Like the rest of the Samsung Shape range of multiroom speakers, the M3 is available in either glossy black or white. Both designs are equally attractive and should fit into any room’s décor. Ultimately, Samsung would like you to have several of these dotted around the home so you could mix and match.
All of the controls on the top of the M3 are touch-based, and you can change input to Bluetooth, Internet Radio or TV SoundConnect, the latter of which lets you output sound from a compatible Samsung television. The speakers have support for DTS and Dolby Digital decoding. There’s also a touch wheel to adjust the volume and a mute button. The M3 lacks the NFC quick-pairing of the M5, which is a shame.

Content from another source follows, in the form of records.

Definition registry_ok (r : Registry) : Prop :=
  NoDup (map backend_id (backends r)) /\
  (forall b, b ∈ backends r -> dict_get (backend_id b) (ids r) <> None) /\
  (forall k b, dict_get k (aliases r) = Some b <-> b ∈ backends r /\ k ∈ names_of b).

(** The alias loop of a registration: [known] are the aliases before it. *)
Lemma add_aliases_spec backend (known : list (string * Backend)) : forall l acc acc',
  (forall k b, dict_get k known = Some b -> backend_id b <> backend_id backend) ->
  (forall k, dict_get k acc = dict_get k known \/ (dict_get k known = None /\ dict_get k acc = Some backend)) ->
  foldM (add_alias backend) acc l = Ok acc' ->
  (forall k, dict_get k acc' = if bool_decide (k ∈ map lower l) then Some backend else dict_get k acc) /\
  (forall k, k ∈ map lower l -> dict_get k known = None).
Proof.
  induction l as [|a l IH]; intros acc acc' Hid Hacc H; cbn [foldM] in H.
  { injection H as <-. split; [done|]. by intros k ?%elem_of_nil. }
  destruct (add_alias backend acc a) as [acc1|] eqn:E1; [|done]. cbn [mbind result_bind] in H. unfold add_alias in E1. inv_ok.
  assert (dict_get (lower a) known = None) as Hnone.
  { destruct (Hacc (lower a)) as [Ha|[Ha _]]; [|done]. destruct (dict_get (lower a) known) as [b|] eqn:Ek; [|done]. exfalso.
    rewrite Ha in E. apply negb_false_iff, bool_decide_eq_true in E. by apply (Hid _ _ Ek). }
  apply IH in H as [Hget Hfree]; [|done|].
  2:{ intros k. rewrite dict_get_set. destruct (decide (k = lower a)) as [->|]; [by right|apply Hacc]. }
  split.
  - intros k. rewrite Hget, dict_get_set. cbn [map]. destruct (decide (k = lower a)) as [->|Hne].
    + rewrite (bool_decide_eq_true_2 (lower a ∈ lower a :: map lower l)) by set_solver. by destruct (bool_decide _).
    + assert (bool_decide (k ∈ lower a :: map lower l) = bool_decide (k ∈ map lower l)) as -> by (apply bool_decide_ext; set_solver). done.
  - intros k [->|Hk]%elem_of_cons; [done|by apply Hfree].
Qed.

As well as Bluetooth, you can send music to the M3 over your wireless network. Connecting the M3 to your network is easy thanks to WPS quick pairing. Otherwise you can use Samsung’s MultiRoom app for Android and iOS to enter your wireless network details. There’s an Ethernet port for wired connections as well.
The Samsung MultiRoom app also integrates with streaming music services including Deezer, Napster, Rdio and 8Tracks. The M3 is also Spotify Connect compatible but this will require a Premium subscription and to use the Spotify app to send music to the M3; this limits you to streaming just one track, while Sonos systems can stream as many tracks as there are rooms. The manner in which other services, such as Napster, are integrated isn’t the most elegant, with everything presented in lists, but it’s functional.
The number of supported services has increased slightly since the range was initially launched but there are still services we would like to see integrated, such as Google Play Music and Tidal, which provides CD-quality streaming. You can of course send your own on-device local music to the M3 for playback and the MultiRoom app is also able to connect to DLNA servers as well as access the local music on other connected devices or NAS drives. This means if you have multiple tablets and smartphones connected with separate music libraries, these are all accessible from the app on each device.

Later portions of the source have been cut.